• TASK INSTRUCTIONS
Return exactly the lines below, starting with the one that has "match goal with |- context [SetVReg cfg" and going on through the one that has "SetVReg cfg_moving frame4".

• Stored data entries
BEGIN

(** * A1349: heterogeneous-aware EEVDF scheduler (sched_ext policy and agent)

    Shallow embedding of the BPF scheduler core (the heterogeneous
    [scx_eevdf.bpf.c]), of the classical EEVDF policy it extends, and of the
    capacity-refresh pass of the userspace agent.

    Machine integers are [Z] with the wrap-around written out ([wrap64],
    [wrap32], [to_s64]).  Every C division goes through [udiv], which fails
    on a zero divisor, so handlers live in the [option] monad. *)

From Stdlib Require Import ZArith Lia Bool List Sorted.
From stdpp Require Import base option list gmap.

Local Open Scope Z_scope.

(** ** Machine integers *)

Definition U64_MAX : Z := 2^64 - 1.          (* ~0ULL *)
Definition U32_MAX : Z := 2^32 - 1.          (* 0xffffffffULL *)

Definition wrap64 (x : Z) : Z := x mod 2^64. (* arithmetic on u64 *)
Definition wrap32 (x : Z) : Z := x mod 2^32. (* cast to u32 *)

(** The cast [(s64)x]: two's complement reading of the low 64 bits. *)
Definition to_s64 (x : Z) : Z :=
  if wrap64 x <? 2^63 then wrap64 x else wrap64 x - 2^64.

Definition s64_add (a b : Z) : Z := to_s64 (a + b).
Definition s64_sub (a b : Z) : Z := to_s64 (a - b).
Definition s64_neg (a : Z) : Z := to_s64 (- a).

Definition is_u32 (x : Z) : bool := (0 <=? x) && (x <? 2^32).

(** C division; a zero divisor is the trap. *)
Definition udiv (a b : Z) : option Z :=
  if b =? 0 then None else Some (a / b).

(** ** Constants of the BPF program *)

Definition CAPACITY_SCALE : Z := 1024.
Definition BIG_CAP_PCT : Z := 90.
Definition LAG_BOOST_DIV : Z := 4.
Definition DISPATCH_BATCH_MAX : nat := 8.
Definition INV_SHIFT : Z := 20.
Definition SCALE : Z := 100.

Inductive dsq_id := EEVDF_DSQ_BIG | EEVDF_DSQ_LITTLE.

Global Instance dsq_id_eq_dec : EqDecision dsq_id.
Proof. solve_decision. Defined.

(** ** Data *)

Record eevdf_ctx := {
  vtime_now : Z;      (* u64 *)
  total_weight : Z;   (* u64 *)
  max_capacity : Z;   (* u32 *)
  ctx_pad : Z         (* u32 _pad *)
}.

Record eevdf_task_ctx := {
  weight_cached : Z;  (* u32 *)
  inv_weight : Z      (* u32 *)
}.

(** Task-local storage is created zeroed. *)
Definition tctx_zero : eevdf_task_ctx :=
  {| weight_cached := 0; inv_weight := 0 |}.
Lemma SetVRegDouble_in_range cfg f i val :
  wf f -> (S i < NumberOfVRegs f)%nat ->
  SetVRegDouble cfg f i val = Some (wide_written cfg f i val).
Proof. apply SetVRegLong_in_range. Qed.

Lemma SetVRegReference_in_range cfg f i val :
  wf f -> (i < NumberOfVRegs f)%nat -> accepts_write cfg val = true ->
  SetVRegReference cfg f i val =
    Some (with_references (with_vregs f (<[i:=to_uint32 val]> (vregs_ f)))
                          (<[i:=to_uint32 val]> (references_ f))).
Proof.
  intros (Hv & Hr & _) Hi Hacc. unfold SetVRegReference.
  rewrite DCHECK_lt_in_range by exact Hi.
  unfold accepts_write in Hacc. apply andb_true_iff in Hacc as [Hw Hb].
  destruct (kVerifyWrites cfg); simpl in Hw; [rewrite Hw|]; simpl;
    (destruct (kUseReadBarrier cfg); simpl in Hb; [rewrite Hb|]; simpl);
    rewrite (store_in_range (vregs_ f)) by in_range; simpl;
    rewrite (store_in_range (references_ f)) by in_range; reflexivity.
Qed.

Lemma GetVRegReference_in_range cfg f i :
  wf f -> (i < NumberOfVRegs f)%nat ->
  exists ref, references_ f !! i = Some ref /\
    GetVRegReference cfg f i = if accepts_read cfg ref then Some ref else None.
Proof.
  intros (Hv & Hr & _) Hi.
  destruct (lookup_lt_is_Some_2 (references_ f) i) as [ref Href]; [in_range|].
  exists ref. split; [exact Href|].
  unfold GetVRegReference, References, accepts_read. rewrite DCHECK_lt_in_range by exact Hi.
  simpl. rewrite Href. simpl.
  destruct (kUseReadBarrier cfg), (kVerifyReads cfg); simpl;
    repeat (match goal with |- context [DCHECK ?b] => destruct b end; simpl); reflexivity.
Qed.

Lemma narrow_written_cleared cfg f i val :
  kMovingCollector cfg = true -> wf f -> (i < NumberOfVRegs f)%nat ->
  References (narrow_written cfg f i val) i = Some nullptr.
Proof.
  intros Hm (Hv & Hr & _) Hi. unfold narrow_written, References. rewrite Hm. simpl.
  apply list_lookup_insert_eq. in_range.
Qed.

Lemma wide_written_cleared cfg f i val :
  kMovingCollector cfg = true -> wf f -> (S i < NumberOfVRegs f)%nat ->
  References (wide_written cfg f i val) i = Some nullptr /\
  References (wide_written cfg f i val) (S i) = Some nullptr.
Proof.
  intros Hm (Hv & Hr & _) Hi. unfold wide_written, References. rewrite Hm. simpl. split.
  - rewrite list_lookup_insert_ne by lia. apply list_lookup_insert_eq. in_range.
  - apply list_lookup_insert_eq. in_range.
Qed.

(** C1: under a moving-collector configuration a narrow non-reference
    write (SetVReg, SetVRegFloat) succeeds on every register i < N and
    leaves shadow slot i null; a wide write (SetVRegLong, SetVRegDouble)
    succeeds on every register pair i, i+1 < N and leaves shadow slots i and
    i+1 null; and in a 4-register frame, after SetVRegReference(0, X)
    followed by SetVReg(0, 42), GetVRegReference(0) returns null. *)
Theorem C1_raw_write_clears_shadow (cfg : Config) (f : frame) (i : nat) (val X : Z) :
  kMovingCollector cfg = true ->
  wf f ->
  ((i < NumberOfVRegs f)%nat ->
     exists f1 f2,
       SetVReg cfg f i val = Some f1 /\ SetVRegFloat cfg f i val = Some f2 /\
       References f1 i = Some nullptr /\ References f2 i = Some nullptr) /\
  ((S i < NumberOfVRegs f)%nat ->
     exists f1 f2,
       SetVRegLong cfg f i val = Some f1 /\ SetVRegDouble cfg f i val = Some f2 /\
       References f1 i = Some nullptr /\ References f1 (S i) = Some nullptr /\
       References f2 i = Some nullptr /\ References f2 (S i) = Some nullptr) /\
  (accepts_write cfg X = true -> accepts_read cfg nullptr = true ->
     scenario_A cfg X = Some nullptr).
Proof.
  intros Hm Hwf. split; [|split].
  - intros Hi. exists (narrow_written cfg f i val), (narrow_written cfg f i val).
    rewrite SetVReg_in_range, SetVRegFloat_in_range by assumption.
    pose proof (narrow_written_cleared cfg f i val Hm Hwf Hi). repeat split; auto.
  - intros Hi. exists (wide_written cfg f i val), (wide_written cfg f i val).
    rewrite SetVRegLong_in_range, SetVRegDouble_in_range by assumption.
    destruct (wide_written_cleared cfg f i val Hm Hwf Hi). repeat split; auto.
  - intros Hw Hr. unfold scenario_A, CreateShadowFrameImpl, construct. simpl.
    match goal with |- context [SetVRegReference cfg ?g 0%nat X] => set (f0 := g) end.
    assert (Hwf0 : wf f0) by (repeat split; vm_compute; reflexivity).
    rewrite (SetVRegReference_in_range cfg f0 0 X Hwf0) by (simpl; auto; lia). simpl.
    match goal with |- context [SetVReg cfg ?g 0%nat 42] => set (f1 := g) end.
    assert (Hwf1 : wf f1) by (repeat split; vm_compute; reflexivity).
    rewrite (SetVReg_in_range cfg f1 0 42 Hwf1) by (simpl; lia). simpl.
    set (f2 := narrow_written cfg f1 0 42).
    assert (Hwf2 : wf f2).
    { unfold f2, narrow_written. rewrite Hm. repeat split; vm_compute; reflexivity. }
    destruct (GetVRegReference_in_range cfg f2 0 Hwf2) as (ref & Href & Hget).
    { unfold f2, narrow_written. rewrite Hm. simpl. lia. }
    assert (ref = nullptr).
    { unfold f2, narrow_written in Href. rewrite Hm in Href. simpl in Href. congruence. }
    subst ref. rewrite Hget, Hr. reflexivity.
Qed.

Lemma wf_frame4 : wf frame4.
Proof. repeat split; vm_compute; reflexivity. Qed.

Lemma C1_raw_write_clears_shadow_witness :
  (exists f1 f2,
     SetVReg cfg_moving frame4 0 42 = Some f1 /\ SetVRegFloat cfg_moving frame4 0 42 = Some f2 /\
     References f1 0 = Some nullptr /\ References f2 0 = Some nullptr) /\
  (exists f1 f2,
     SetVRegLong cfg_moving frame4 0 42 = Some f1 /\
     SetVRegDouble cfg_moving frame4 0 42 = Some f2 /\
     References f1 0 = Some nullptr /\ References f1 1 = Some nullptr /\
     References f2 0 = Some nullptr /\ References f2 1 = Some nullptr) /\
  scenario_A cfg_moving 4096 = Some nullptr.
Proof.
  destruct (C1_raw_write_clears_shadow cfg_moving frame4 0 42 4096 eq_refl wf_frame4)
    as (Hn & Hw & Hs).
  split; [apply Hn; simpl; lia | split; [apply Hw; simpl; lia | apply Hs; reflexivity]].
Defined.

(** *** The invariant of the two arrays *)

Lemma wf_narrow_written cfg f i val : wf f -> wf (narrow_written cfg f i val).
Proof.
  intros (Hv & Hr & Hn). unfold narrow_written.
  destruct (kMovingCollector cfg); repeat split; simpl; rewrite ?length_insert; auto.
Qed.

Lemma wf_wide_written cfg f i val : wf f -> wf (wide_written cfg f i val).
Proof.
  intros (Hv & Hr & Hn). unfold wide_written.
  destruct (kMovingCollector cfg); repeat split; simpl; rewrite ?length_insert; auto.
Qed.

Lemma shadow_agrees_narrow cfg f i val :
  kMovingCollector cfg = true -> shadow_agrees f ->
  shadow_agrees (narrow_written cfg f i val).
Proof.
  intros Hm Hinv j ref. unfold narrow_written. rewrite Hm. simpl.
  destruct (decide (i = j)) as [->|Hne].
  - intros Href Hnz. exfalso.
    destruct (decide (j < length (references_ f))%nat) as [Hlt|Hge].
    + rewrite list_lookup_insert_eq in Href by exact Hlt. congruence.
    + rewrite list_insert_ge in Href by lia.
      apply lookup_lt_Some in Href. lia.
  - rewrite !list_lookup_insert_ne by exact Hne. apply Hinv.
Qed.

Lemma lookup_insert_null (l : list Z) (i j : nat) (ref : Z) :
  <[i:=nullptr]> l !! j = Some ref -> ref <> nullptr -> i <> j /\ l !! j = Some ref.
Proof.
  intros Href Hnz. destruct (decide (i = j)) as [->|Hne].
  - exfalso. destruct (decide (j < length l)%nat) as [Hlt|Hge].
    + rewrite list_lookup_insert_eq in Href by exact Hlt. congruence.
    + rewrite list_insert_ge in Href by lia. apply lookup_lt_Some in Href. lia.
  - rewrite list_lookup_insert_ne in Href by exact Hne. auto.
Qed.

END

• EXPECTED ANSWER
    match goal with |- context [SetVReg cfg ?g 0%nat 42] => set (f1 := g) end.
    assert (Hwf1 : wf f1) by (repeat split; vm_compute; reflexivity).
    rewrite (SetVReg_in_range cfg f1 0 42 Hwf1) by (simpl; lia). simpl.
    set (f2 := narrow_written cfg f1 0 42).
    assert (Hwf2 : wf f2).
    { unfold f2, narrow_written. rewrite Hm. repeat split; vm_compute; reflexivity. }
    destruct (GetVRegReference_in_range cfg f2 0 Hwf2) as (ref & Href & Hget).
    { unfold f2, narrow_written. rewrite Hm. simpl. lia. }
    assert (ref = nullptr).
    { unfold f2, narrow_written in Href. rewrite Hm in Href. simpl in Href. congruence. }
    subst ref. rewrite Hget, Hr. reflexivity.
Qed.

Lemma wf_frame4 : wf frame4.
Proof. repeat split; vm_compute; reflexivity. Qed.

Lemma C1_raw_write_clears_shadow_witness :
  (exists f1 f2,
     SetVReg cfg_moving frame4 0 42 = Some f1 /\ SetVRegFloat cfg_moving frame4 0 42 = Some f2 /\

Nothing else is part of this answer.